In prevalent models of titanium hydrology, Dr. Poggiali, the presence of methane-nitrogen rain increases with latitude. This would lead to the composition of the “polar-facing seas” being richer in methane. “In simple terms, ethane is a little like salt in the ocean’s water,” he said.

He added: “The composition we derived for the fluid that fills Moray Sinus, this large bay in the northern part of Kraken Mare, is certainly quite surprising. We expected it would definitely have more ethane in it. Instead, we found that the Kraken is much more similar to Ligeia Mare, the second largest sea on Titan. This has a significant impact on the functioning of the water cycle. “There could be more ethane in the southern parts of the octopus mare, but the data we have doesn’t go that far.

This is more than just an abstract planetary science. According to scientists like Dr.
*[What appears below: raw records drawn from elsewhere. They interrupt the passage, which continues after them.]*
(* ===== verification/ServerThms.v ===== *)
(** * Theorems about the server library

    Proved against the interface [KcpSafe] only.  The invariant [mgr_ok]: every
    connection is filed under its conversation id, uses a control block for that
    id, and all ids were handed out by get_new_conv. *)

From stdpp Require Import gmap.
From Stdlib Require Strings.String.
Import Strings.String.StringSyntax.
#[local] Delimit Scope string_scope with string.
From S2P Require Import Prelude Codec KcpState KcpInput KcpFlush KcpWire KcpSystem ConnectPacket KcpSession Server.

Section ServerThms.
Context {K : Type} `{KS : KcpSession K} `{SF : !KcpSafe K}.
Implicit Types (c : connection (K := K)) (s : manager (K := K)).

Definition conn_ok (key : Z) (c : connection (K := K)) : Prop :=
  conn_conv c = key /\ ks_conv (conn_kcp c) = key /\ ks_ok (conn_kcp c).

Record mgr_ok (s : manager (K := K)) : Prop := {
  mo_conns : map_Forall conn_ok (mg_conns s);
  mo_range : forall key, is_Some (mg_conns s !! key) -> 1000 < key <= mg_cur_conv s;
  mo_cur : 1000 <= mg_cur_conv s < 4294967296;
  mo_callback : mg_callback s = true
}.

(** Room for the acknowledgements of [n] more bytes in every connection. *)
Definition acks_room (s : manager (K := K)) (n : Z) : Prop :=
  map_Forall (fun _ c => ks_pending (conn_kcp c) + n < 2147483648) (mg_conns s).

(** ** Connections *)

Lemma conn_input_ok mgr key c data remote :
  conn_ok key c -> ks_pending (conn_kcp c) + zlen data < 2147483648 ->
  exists c' p, conn_input mgr c data remote = Ok (c', p) /\ conn_ok key c' /\
    conn_remote c' = remote /\ conn_last c' = conn_cur_clock mgr /\
    ks_pending (conn_kcp c') <= ks_pending (conn_kcp c) + zlen data.
Proof.
  intros (H1 & H2 & H3) Hr. unfold conn_input.
  destruct (ks_input_ok (conn_kcp c) data H3 Hr) as (k1 & r1 & -> & Hk1 & Hc1 & Hp1). cbn [mbind run_bind].
  destruct (ks_recv_ok k1 kcp_buf_size Hk1) as (k2 & out & r2 & -> & Hk2 & Hc2 & Hp2 & _); [done|].
  cbn [mbind run_bind]. do 2 eexists. split; [reflexivity|]. cbn. unfold conn_ok. cbn.
  split_and!; try done; congruence || lia.
Qed.
Lemma connect_loop_returns start (env : list (Z * recv_result)) w :
  connecting start w -> Forall (fun e => answer_ok e.2) env ->
  Exists (fun e => 5000 < u64 (e.1 - start)) env ->
  exists w' eff, do_asio_kcp_connect_loop w env = Ok (w', eff, Some (connect_result w')) /\
    workthread_start w' = false /\ (connected w' \/ gave_up w').
Proof.
  intros Hw Hans Hlate. revert w Hw. induction env as [|[now r] env IH]; intros w Hw;
    [by apply Exists_nil in Hlate|].
  apply Forall_cons_1 in Hans as [Ha Hans]. cbn [do_asio_kcp_connect_loop fst snd] in *.
  rewrite (proj1 Hw). cbn [negb]. change (1 =? 1) with true. cbn [negb].
  destruct (connecting_step start w now r Hw Ha) as (w1 & eff1 & -> & Hth & Hcase). cbn [mbind run_bind].
  destruct Hcase as [[Hc Hle]|Hdone].
  - apply Exists_cons in Hlate as [Hl|Hl]; [cbn in Hl; lia|].
    destruct (IH Hans Hl w1 Hc) as (w2 & eff2 & -> & H2 & H3). cbn [mbind run_bind]. eauto 6.
  - assert (connect_result w1 <> 1) as Hne by (destruct Hdone as [[-> _]|[-> _]]; done).
    assert (do_asio_kcp_connect_loop w1 env = Ok (w1, [], Some (connect_result w1))) as ->.
    { destruct env as [|[? ?] ?]; cbn [do_asio_kcp_connect_loop];
        by rewrite (proj2 (Z.eqb_neq _ _) Hne). }
    cbn [mbind run_bind]. eauto 6.
Qed.

Ltac os_error b :=
  destruct b; [cbn; do 3 eexists; split; [reflexivity|]; right; split; [set_solver|done]|].


(** ** The work thread *)

(** The worker and the application's thread, interleaved. *)
Record threads := mkThreads {
  th_wrap : kcp_client_wrap (K := K);
  th_worker : worker_pc;
  th_main : main_pc
}.

(** One step of either thread; a step of the worker is one iteration of its loop,
    with its effects. *)
Inductive thread_step : threads -> list client_effect -> threads -> Prop :=
| ts_start w now w' :
    start_workthread w 0 now = Ok (w', true) ->
    thread_step (mkThreads w W_none M_free) [] (mkThreads w' W_running M_free)
| ts_work w m now r w' eff fin :
    workthread_iter w now r = Ok (w', eff, fin) ->
    thread_step (mkThreads w W_running m) eff (mkThreads w' (if fin : bool then W_exited else W_running) m)
| ts_send w p msg :
    thread_step (mkThreads w p M_free) [] (mkThreads (wrap_send_msg w msg) p M_free)
| ts_stop w p :
    thread_step (mkThreads w p M_free) []
      (mkThreads (stop_request w) p (if workthread_start w then M_stopping else M_free))
| ts_stopped w p :
    stop_waits w = false -> thread_step (mkThreads w p M_stopping) [] (mkThreads w p M_free).

Inductive reachable : threads -> Prop :=
| reach_new w : workthread_start w = false -> workthread_stopped w = false -> workthread_want_stop w = false ->
    reachable (mkThreads w W_none M_free)
| reach_step t eff t' : reachable t -> thread_step t eff t' -> reachable t'.

(** The flags tell where the worker is. *)
Definition flags_ok (t : threads) : Prop :=
  workthread_start (th_wrap t) = bool_decide (th_worker t = W_running) /\
  workthread_stopped (th_wrap t) = bool_decide (th_worker t = W_exited) /\
  (th_worker t = W_none -> workthread_want_stop (th_wrap t) = false) /\
  (th_main t = M_stopping -> workthread_want_stop (th_wrap t) = true).

Definition flags w := (workthread_start w, workthread_stopped w, workthread_want_stop w).

Lemma deliver_flags (eff : list client_effect) w w' out : deliver w eff = (w', out) -> flags w' = flags w.
Proof.
  revert w w' out. induction eff as [|[d|cv ev msg] eff IH]; intros w w' out; cbn [deliver].
  - by intros [= <- _].
  - destruct (deliver w eff) as [w1 o1] eqn:E. intros [= <- _]. by eapply IH.
  - destruct (handle_client_event_callback w cv ev msg) as [w1 o1] eqn:E1.
    destruct (deliver w1 eff) as [w2 o2] eqn:E2. intros [= <- _]. rewrite (IH _ _ _ E2).
    destruct ev; injection E1 as <- _; done.
Qed.

Lemma wrap_update_flags w now r w' eff : wrap_update w now r = Ok (w', eff) -> flags w' = flags w.
Proof.
  unfold wrap_update. intros H. apply run_bind_Ok in H as ([c l] & _ & H).
  apply Ok_inj in H. symmetry in H. by apply deliver_flags in H.
Qed.

Lemma workthread_iter_flags w now r w' eff fin :
  workthread_iter w now r = Ok (w', eff, fin) ->
  if fin : bool then workthread_want_stop w = true /\ eff = [] /\ flags w' = (false, true, true)
  else workthread_want_stop w = false /\ flags w' = flags w.
Proof.
  unfold workthread_iter. intros H. destruct (workthread_want_stop w) eqn:Ew.
  - injection H as <- <- <-. split_and!; try done. unfold flags. cbn. by rewrite Ew.
  - case_if_in H.
    + apply run_bind_Ok in H as ([w1 l] & Hu & H). injection H as <- _ <-. split; [done|].
      by apply wrap_update_flags in Hu.
    + by injection H as <- _ <-.
Qed.

Lemma thread_step_ok t eff t' : flags_ok t -> thread_step t eff t' -> flags_ok t'.
Proof.
  intros (H1 & H2 & H3 & H4) Hs.
  destruct Hs as [w now w' Hst|w m now r w' eff fin Hw|w p msg|w p|w p Hst]; cbn in *.
  - unfold start_workthread in Hst. rewrite H1 in Hst. injection Hst as <-. cbn.
    unfold flags_ok. cbn. by rewrite H2.
  - apply workthread_iter_flags in Hw. unfold flags in Hw. unfold flags_ok. cbn.
    destruct fin; cbn.
    + destruct Hw as (Hws & -> & [= -> -> ->]). done.
    + destruct Hw as (Hws & [= -> -> ->]). split_and!; done.
  - done.
  - unfold flags_ok, stop_request. cbn. destruct (workthread_start w) eqn:E; cbn; [|by rewrite E].
    split_and!; try done; by intros ->.
  - done.
Qed.

(** C24: stopping the work thread.  In every interleaving of the application's
    thread and the worker: while stop() waits, the worker has either ended, which
    is exactly when the wait is over (so the join returns at once and no update
    runs behind the application's back), or its next iteration ends it without
    another update; and a worker that has ended never does anything again. *)
Theorem stop_joins (t : threads) :
  reachable t ->
  (th_main t = M_stopping ->
     (stop_waits (th_wrap t) = false <-> th_worker t = W_exited) /\
     (stop_waits (th_wrap t) = true -> th_worker t = W_running /\
        forall now r, exists w', workthread_iter (th_wrap t) now r = Ok (w', [], true) /\ stop_waits w' = false)) /\
  (th_worker t = W_exited -> forall eff t', thread_step t eff t' -> eff = [] /\ th_worker t' = W_exited).
Proof.
  intros Hr. assert (flags_ok t) as (H1 & H2 & H3 & H4).
  { induction Hr as [w Ha Hb Hc|t eff t' Hr IH Hs]; [|by eapply thread_step_ok].
    unfold flags_ok. cbn. rewrite Ha, Hb, Hc. done. }
  split.
  - intros Hm. specialize (H4 Hm). unfold stop_waits. rewrite H2. split.
    + destruct (th_worker t); cbn; done.
    + intros Hw. destruct (th_worker t) eqn:Ew; [by rewrite H3 in H4|split; [done|]|done].
      intros now r. unfold workthread_iter. rewrite H4. eauto.
  - intros Hw eff t' Hs. destruct Hs; cbn in *; try done.
Qed.
End ClientThms.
Poggiali is titanium a laboratory where chemistry could have learned over millions of years to generate energy and store information. “These are processes that have also taken place on our planet, but have left no traces! As you can probably see, to better understand the mystery of life, we must return to Titan. ” he said.

Like an old captain sitting on the dock, Dr. Poggiali examines the possible voyages of a planned 20-foot NASA submarine. The voyage would begin in the center of Kraken Mare and continue as far as Moray Sinus, where the submarine would measure tides and compositions for three weeks before crossing the coasts, crossing the Bayta Fretum strait, and through a throaty passage called the Seldon Fretum going south.

During these explorations, the ship regularly mapped and surveyed the ocean floor, collecting detailed images of the coastline whenever possible. The Titan’s surface gravity is lower than that of Earth, allowing a small submarine to go deeper without being crushed by pressure, as it would in a terrestrial sea of ​​salt water.

In addition, Dr. Poggiali, since methane is transparent to radio waves, the submarine could potentially transmit data directly to Earth while it is still underwater. In total, the small submarine could travel 2,000 miles under the sea at a speed of one foot per second in 90 days, according to a NASA website describing the proposed submarine.

In the meantime, I can hardly be blamed for still dreaming of giant Titanic squids cavorting in this freezing cosmic aquarium made of natural gas.

Since the inception of the space program, cosmic visionaries have described space as “the new sea,” as President John F. Kennedy put it in a 1962 speech at Rice University. He never thought we could actually sail under it.